Singh Amrit, Shannon Casey P, Gautier Benoît, Rohart Florian, Vacher Michaël, Tebbutt Scott J, Lê Cao Kim-Anh
Prevention of Organ Failure (PROOF) Centre of Excellence, University of British Columbia, Vancouver, BC, Canada.
The University of Queensland Diamantina Institute, Translational Research Institute, Woolloongabba, Queensland, Australia.
Bioinformatics. 2019 Sep 1;35(17):3055-3062. doi: 10.1093/bioinformatics/bty1054.
In the continuously expanding omics era, novel computational and statistical strategies are needed for data integration and identification of biomarkers and molecular signatures. We present Data Integration Analysis for Biomarker discovery using Latent cOmponents (DIABLO), a multi-omics integrative method that seeks for common information across different data types through the selection of a subset of molecular features, while discriminating between multiple phenotypic groups.
Using simulations and benchmark multi-omics studies, we show that DIABLO identifies features with superior biological relevance compared with existing unsupervised integrative methods, while achieving predictive performance comparable to state-of-the-art supervised approaches.
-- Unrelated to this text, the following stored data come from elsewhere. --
(** The search stops at the digits of [N] without its final zeros. *)
Lemma shortest (fuel : nat) :
  forall k, 1 <= k <= n -> n - k < Z.of_nat fuel ->
    exists k', k <= k' <= n /\ N mod 10 ^ (n - k') = 0 /\
      shortest_digits fuel (of_Z N) (N * D) D n k = (N / 10 ^ (n - k'), n, k').
Proof.
  induction fuel as [|f IH]; intros k Hk Hf; [lia|].
  cbn [shortest_digits]. rewrite candidate by exact Hk.
  destruct (Z.eqb_spec (N mod 10 ^ (n - k)) 0) as [E|E].
  - exists k. split; [lia|]. now split.
  - assert (k <> n).
    { intros ->. apply E. replace (n - n) with 0 by lia. apply Z.mod_1_r. }
    destruct (IH (k + 1) ltac:(lia) ltac:(lia)) as (k' & Hk' & Hmod & Hs).
    exists k'. split; [lia|]. now split.
Qed.

End Digits.

Lemma pretty_N_go_app (x : N) :
  forall s t, pretty_N_go x (s ++ t) = pretty_N_go x s ++ t.
Proof.
  induction (N.lt_wf_0 x) as [x _ IH]. intros s t.
  destruct (N.eq_dec x 0%N) as [->|Hx]; [now rewrite !pretty_N_go_0|].
  rewrite (pretty_N_go_step x (s ++ t)), (pretty_N_go_step x s) by lia.
  now rewrite <- (IH (x `div` 10)%N ltac:(apply N.div_lt; lia)).
Qed.

Lemma pretty_times_10 (q : positive) : pretty (Zpos (q * 10)) = pretty (Zpos q) ++ "0".
Proof.
  change (pretty (Zpos (q * 10))) with (pretty_N_go (Npos (q * 10)) "").
  change (pretty (Zpos q)) with (pretty_N_go (Npos q) "").
  rewrite pretty_N_go_step by lia.
  replace (N.pos (q * 10) `div` 10)%N with (Npos q)
    by (apply (N.div_unique _ _ _ 0%N); lia).
  replace (N.pos (q * 10) `mod` 10)%N with 0%N
    by (apply (N.mod_unique _ _ (Npos q)); lia).
  now rewrite <- pretty_N_go_app.
Qed.

Lemma zeros_succ (j : Z) : 0 <= j -> zeros (j + 1) = String "0"%char (zeros j).
Proof.
  intros Hj. unfold zeros. rewrite Z2Nat.inj_add by lia.
  change (Z.to_nat 1) with 1%nat. rewrite Nat.add_comm. cbn [Nat.add repeat].
  destruct (repeat "0" (Z.to_nat j)); reflexivity.
Qed.

Lemma string_app_assoc (a b c : string) : (a ++ b) ++ c = a ++ (b ++ c).
Proof.
  induction a as [|x a IH]; [reflexivity|].
  change (String x ((a ++ b) ++ c) = String x (a ++ (b ++ c))). now rewrite IH.
Qed.

Lemma string_app_nil_r (a : string) : a ++ "" = a.
Proof.
  induction a as [|x a IH]; [reflexivity|].
  change (String x (a ++ "") = String x a). now rewrite IH.
Qed.

Lemma pretty_times_pow10 (j : Z) :
  0 <= j -> forall q, 0 < q -> pretty (q * 10 ^ j) = pretty q ++ zeros j.
Proof.
  intros Hj. pattern j. apply natlike_ind; [| |exact Hj].
  - intros q Hq. change (10 ^ 0) with 1. rewrite Z.mul_1_r.
    change (zeros 0) with "". now rewrite string_app_nil_r.
  - clear j Hj. intros j Hj IH q Hq. unfold Z.succ.
    rewrite zeros_succ by exact Hj.
    rewrite Z.pow_add_r by lia. change (10 ^ 1) with 10.
    replace (q * (10 ^ j * 10)) with ((q * 10) * 10 ^ j) by lia.
    rewrite IH by lia. destruct q as [|q|q]; try lia.
    change (Zpos q * 10) with (Zpos (q * 10)). rewrite pretty_times_10.
    now rewrite string_app_assoc.
Qed.

(** [String] of the double of an integer is its numeral. *)
Lemma Number_toString_positive (p : positive) :
  Zpos p < 2 ^ 52 ->
  forall sg, Number_toString (S754_finite sg (normal_mantissa p) (normal_exponent p))
             = (if sg then "-" else "") ++ pretty (Zpos p).
Proof.
  intros Hp sg.
  destruct (span_digits_pretty p) as (n & Hn & Hb & _ & Hlen).
  destruct (normal_mantissa_value p ltac:(lia)) as [Hm Hpos].
  pose proof (size_bounds p) as Hsize.
  assert (Hsz : Zpos (Pos.size p) <= 52).
  { destruct (Z.le_gt_cases (Zpos (Pos.size p)) 52) as [H|H]; [exact H|].
    assert (2 ^ 52 <= 2 ^ (Zpos (Pos.size p) - 1)) by (apply Z.pow_le_mono_r; lia). lia. }
  assert (Hn16 : n <= 16).
  { destruct (Z.le_gt_cases n 16) as [H|H]; [exact H|].
    assert (10 ^ 16 <= 10 ^ (n - 1)) by (apply Z.pow_le_mono_r; lia).
    assert (2 ^ 52 < 10 ^ 16) by reflexivity. lia. }
  set (D := 2 ^ (53 - Zpos (Pos.size p))) in *.
  assert (HD : 0 < D) by (apply Z.pow_pos_nonneg; lia).
  unfold Number_toString, normal_exponent.
  replace (Zpos (Pos.size p) - 53 <? 0) with true by (symmetry; apply Z.ltb_lt; lia).
  replace (- (Zpos (Pos.size p) - 53)) with (53 - Zpos (Pos.size p)) by lia.
  fold D. rewrite Hm.
  assert (Hmag : magnitude10 (Zpos p * D) D = n).
  { unfold magnitude10.
    replace (D <=? Zpos p * D) with true by (symmetry; apply Z.leb_le; nia).
    rewrite Z.div_mul by lia. exact Hlen. }
  rewrite Hmag.
  pose proof (shortest (Zpos p) D n ltac:(lia) Hp HD Hb Hn 17 1 ltac:(lia) ltac:(lia))
    as (k' & Hk' & Hmod & Hs).
  fold (normal_exponent p). rewrite <- (of_Z_pos p) by lia.
  rewrite Hs.
  f_equal. unfold format_digits.
  replace (k' <=? n) with true by (symmetry; apply Z.leb_le; lia).
  replace (n <=? 21) with true by (symmetry; apply Z.leb_le; lia). cbn [andb].
  assert (Hp10 : 0 < 10 ^ (n - k')) by (apply Z.pow_pos_nonneg; lia).
  pose proof (Z.div_mod (Zpos p) (10 ^ (n - k')) ltac:(lia)) as Hdm.
  rewrite Hmod, Z.add_0_r in Hdm.
  assert (Hq : 0 < Zpos p / 10 ^ (n - k')) by nia.
  rewrite <- pretty_times_pow10 by lia. f_equal. lia.
Qed.

Lemma Number_toString_of_Z (z : Z) :
  - 2 ^ 52 < z < 2 ^ 52 -> Number_toString (of_Z z) = pretty z.
Proof.
  intros Hz. destruct z as [|p|p]; [reflexivity| |].
  - rewrite of_Z_pos by lia. now rewrite (Number_toString_positive p ltac:(lia) false).
  - unfold of_Z. cbn [binary_normalize]. rewrite binary_round_exact by lia.
    now rewrite (Number_toString_positive p ltac:(lia) true).
Qed.

End IntegerStrings.

(** ** Pages of the list *)

Section ParseInt.

Lemma pretty_not_empty (z : Z) : pretty z <> "".
Proof.
  destruct z as [|p|p]; [discriminate| |discriminate].
  destruct (pretty_digits p) as (c & r & -> & _). discriminate.
Qed.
DIABLO is versatile, allowing for modular-based analyses and cross-over study designs. In two case studies, DIABLO identified both known and novel multi-omics biomarkers consisting of mRNAs, miRNAs, CpGs, proteins and metabolites.
DIABLO is implemented in the mixOmics R Bioconductor package with functions for parameters' choice and visualization to assist in the interpretation of the integrative analyses, along with tutorials on http://mixomics.org and in our Bioconductor vignette.
Supplementary data are available at Bioinformatics online.
在不断扩展的组学时代,需要新的计算和统计策略来进行数据整合以及生物标志物和分子特征的识别。我们提出了使用潜在成分进行生物标志物发现的数据整合分析(DIABLO),这是一种多组学整合方法,通过选择分子特征子集来寻找不同数据类型之间的共同信息,同时区分多个表型组。
通过模拟和基准多组学研究,我们表明,与现有的无监督整合方法相比,DIABLO识别出的特征具有更高的生物学相关性,同时实现了与最先进的监督方法相当的预测性能。DIABLO用途广泛,允许基于模块的分析和交叉研究设计。在两个案例研究中,DIABLO识别出了由mRNA、miRNA、CpG、蛋白质和代谢物组成的已知和新型多组学生物标志物。
DIABLO在mixOmics R Bioconductor包中实现,具有参数选择和可视化功能,以协助解释整合分析,同时在http://mixomics.org和我们的Bioconductor小插图中有教程。
补充数据可在《生物信息学》在线获取。